## WORK TASK
Transcribe exactly the lines that fall between the one holding "DealInfo.dealId d = Z.of_nat k + 1 ∧" and the one holding "cbn [RootCID.root CID.value].", inclusive, from the entries below.

## Stored items

(** X16.  The deal that a returning [startDeal] has registered.  There
    is one deal more, at the end; the deals that were there have changed
    at most their state; the index maps the returned proposal CID to the
    new deal.  The new deal carries that CID, the id [deals.length + 1]
    of before the call, the provider [t01000], the piece CID of the
    proposal, and as size the piece size or, when that is zero, the size
    of the object (zero without a node).  With a block time of zero the
    deal is Active, and it is no longer in process if the deals in
    process were sound before the call; otherwise it is in Validating and
    the last of the deals in process. *)
Theorem startDeal_registers fuel proposal b b' cid :
  startDeal fuel proposal b = (b', Return cid) →
  let rootCid :=
    CID.value (RootCID.root
                 (StorageMarketDataRef.root (StartDealParams.data proposal))) in
  let pieceSize := StorageMarketDataRef.pieceSize (StartDealParams.data proposal) in
  let k := length (deals b) in
  length (deals b') = S k ∧
  (∀ i d, deals b !! i = Some d →
          ∃ d', deals b' !! i = Some d' ∧
                DealInfo.setState Active d' = DealInfo.setState Active d) ∧
  dealsByCid b' = <[CID.value (RootCID.root cid) := k]> (dealsByCid b) ∧
  ∃ d,
    deals b' !! k = Some d ∧
    DealInfo.proposalCid d = cid ∧
    DealInfo.dealId d = Z.of_nat k + 1 ∧
    DealInfo.provider d = "t01000" ∧
    DealInfo.pieceCid d
    = StorageMarketDataRef.pieceCid (StartDealParams.data proposal) ∧
    (if pieceSize =? 0
     then if ipfsNode b then objectStat rootCid = Some (DealInfo.size d)
          else DealInfo.size d = 0
     else DealInfo.size d = pieceSize) ∧
    (if blockTime b =? 0
     then DealInfo.state d = Active ∧
          (Validating ≠ Active → inProcessSound b → k ∉ inProcessDeals b')
     else DealInfo.state d = Validating ∧
          deals b' = deals b ++ [d] ∧
          inProcessDeals b' = inProcessDeals b ++ [k]).
Proof.
  intros Hrun rootCid pieceSize k.
  destruct (startDeal_Return _ _ _ _ _ Hrun)
    as (am & signature & dealSize & bmid & am2 & events & Hds & Hmid & -> & ->).
  fold rootCid pieceSize in Hds. fields.
  cbn [RootCID.root CID.value].
  pose proof (registered_deal proposal am signature dealSize b) as Hreg.
  fold k in Hreg, Hmid.
  assert (Hsize : if pieceSize =? 0
                  then if ipfsNode b then objectStat rootCid = Some dealSize
                       else dealSize = 0
                  else dealSize = pieceSize).
  { destruct (pieceSize =? 0).
    - apply getIPFSObjectSize_Return in Hds as (_ & Hds). exact Hds.
    - revert Hds. step. congruence. }
  assert (Hothers :
            DealInfo.setState Active <$> deals bmid
            = DealInfo.setState Active
                <$> deals (registered proposal am signature dealSize b) ∧
            dealsByCid bmid
            = dealsByCid (registered proposal am signature dealSize b)).
  { destruct (blockTime b =? 0).
    - eapply mineUntilActive_others. exact Hmid.
    - injection Hmid as <-. done. }
  destruct Hothers as (Hdeals & Hcids).
  assert (Hlen : length (deals bmid) = S k).
  { apply (f_equal length) in Hdeals. rewrite !length_fmap in Hdeals.
    rewrite Hdeals. unfold registered. fields. rewrite length_app.
    cbn [length]. lia. }
  split; [exact Hlen|]. split.
  { intros i d Hd.
    destruct (lookup_lt_is_Some_2 (deals bmid) i) as [d' Hd'].
    { rewrite Hlen. apply lookup_lt_Some in Hd. lia. }
    exists d'. split; [exact Hd'|].
    destruct (others_lookup _ _ _ _ _ Hdeals Hd') as (d0 & Hd0 & Hsame).
    rewrite Hsame. f_equal.
    revert Hd0. unfold registered. fields.
    rewrite lookup_app_l by (eapply lookup_lt_Some; exact Hd). congruence. }
  split; [rewrite Hcids; reflexivity|].
  destruct (lookup_lt_is_Some_2 (deals bmid) k) as [d Hd]; [lia|].
  exists d. split; [exact Hd|].
  destruct (others_lookup _ _ _ _ _ Hdeals Hd) as (d0 & Hd0 & Hsame).
  rewrite Hreg in Hd0. injection Hd0 as <-.
  split; [apply (f_equal DealInfo.proposalCid) in Hsame; exact Hsame|].
  split; [apply (f_equal DealInfo.dealId) in Hsame; exact Hsame|].
  split; [apply (f_equal DealInfo.provider) in Hsame; exact Hsame|].
  split; [apply (f_equal DealInfo.pieceCid) in Hsame; exact Hsame|].
  split.
  { apply (f_equal DealInfo.size) in Hsame. cbn [DealInfo.size DealInfo.setState] in Hsame.
    rewrite Hsame. exact Hsize. }
  destruct (blockTime b =? 0) eqn:Hbt.
  - destruct (mineUntilActive_inv _ _ _ _ Hmid) as (_ & _ & d1 & Hd1 & Hactive).
    rewrite Hd in Hd1. injection Hd1 as <-.
    split; [exact Hactive|]. intros Hva Hsound Hin.
    assert (Hs : inProcessSound bmid).
    { eapply (mineUntilActive_invariant inProcessSound); [| |exact Hmid].
      - intros b0 b1 o1. apply mineTipset_in_process_sound.
      - apply registered_in_process_sound; assumption. }
    destruct Hs as (_ & Hall). destruct (Hall _ Hin) as (d2 & Hd2 & Hna).
    congruence.
  - injection Hmid as <-. rewrite Hreg in Hd. injection Hd as <-.
    split; [reflexivity|]. split; reflexivity.
Qed.

(** What every tipset of a returning instamine loop keeps, the loop
    keeps. *)
Lemma mineUntilActive_returning (I : Blockchain → Prop) :
  (∀ b b', I b → mineTipset 1 b = (b', Return tt) → I b') →
  ∀ fuel deal b b', I b → mineUntilActive fuel deal b = (b', Return tt) → I b'.
Proof.
  intros Hmine fuel deal.
  induction fuel as [|fuel IH]; intros b b' Hb; cbn [mineUntilActive]; step.
  - destruct (deals b !! deal) as [d|]; [|discriminate].
    destruct (decide (DealInfo.state d = Active)); [|discriminate].
    intros [= <-]. exact Hb.
  - destruct (deals b !! deal) as [d|]; [|discriminate].
    destruct (decide (DealInfo.state d = Active)); [intros [= <-]; exact Hb|].
    destruct (mineTipset 1 b) as [b1 [[]|e| |]] eqn:Hrun; try discriminate.
    apply IH. exact (Hmine _ _ Hb Hrun).
Qed.

(** X8.  What [startDeal] keeps.  On every way it can end, the instamine
    loop included, the deal at index [i] has the id [i + 1] and (where
    Validating is not Active) the deals in process are distinct, exist
    and are not Active.  When it returns, a stored chain that was
    consistent is consistent again. *)
Theorem startDeal_keeps_invariants fuel proposal b b' o :
  startDeal fuel proposal b = (b', o) →
  (dealIdsInOrder b → dealIdsInOrder b') ∧
  (Validating ≠ Active → inProcessSound b → inProcessSound b') ∧
  (∀ cid, o = Return cid → chainStored b → chainStored b').
Proof.
  intros Hrun. split; [|split].
  - intros Hb.
    apply (startDeal_invariant dealIdsInOrder fuel proposal b b' o);
      [|auto|auto| |exact Hb|exact Hrun].
    + intros b0 b1 o1. apply mineTipset_deal_ids.
    + intros. apply registered_deal_ids. assumption.
  - intros Hva Hb.
    apply (startDeal_invariant inProcessSound fuel proposal b b' o);
      [|auto|auto| |exact Hb|exact Hrun].
    + intros b0 b1 o1. apply mineTipset_in_process_sound.
    + intros. apply registered_in_process_sound; assumption.
  - intros cid -> Hb.
    destruct (startDeal_Return _ _ _ _ _ Hrun)
      as (am & signature & dealSize & bmid & am2 & events & _ & Hmid & -> & _).
    assert (Hreg : chainStored (registered proposal am signature dealSize b))
      by (apply registered_chain_stored; exact Hb).
    assert (Imid : chainStored bmid).
    { destruct (blockTime b =? 0).
      - eapply (mineUntilActive_returning chainStored); [|exact Hreg|exact Hmid].
        intros b0 b1 H0 H1. exact (proj1 (mineTipset_chain_stored _ _ _ H0 H1)).
      - injection Hmid as <-. exact Hreg. }
    exact Imid.
Qed.

End StartDealRegisters.

(** * [retrieve] on every outcome *)

Section RetrieveOutcomes.
Context {E : Env}.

## RESULT
    DealInfo.dealId d = Z.of_nat k + 1 ∧
    DealInfo.provider d = "t01000" ∧
    DealInfo.pieceCid d
    = StorageMarketDataRef.pieceCid (StartDealParams.data proposal) ∧
    (if pieceSize =? 0
     then if ipfsNode b then objectStat rootCid = Some (DealInfo.size d)
          else DealInfo.size d = 0
     else DealInfo.size d = pieceSize) ∧
    (if blockTime b =? 0
     then DealInfo.state d = Active ∧
          (Validating ≠ Active → inProcessSound b → k ∉ inProcessDeals b')
     else DealInfo.state d = Validating ∧
          deals b' = deals b ++ [d] ∧
          inProcessDeals b' = inProcessDeals b ++ [k]).
Proof.
  intros Hrun rootCid pieceSize k.
  destruct (startDeal_Return _ _ _ _ _ Hrun)
    as (am & signature & dealSize & bmid & am2 & events & Hds & Hmid & -> & ->).
  fold rootCid pieceSize in Hds. fields.
  cbn [RootCID.root CID.value].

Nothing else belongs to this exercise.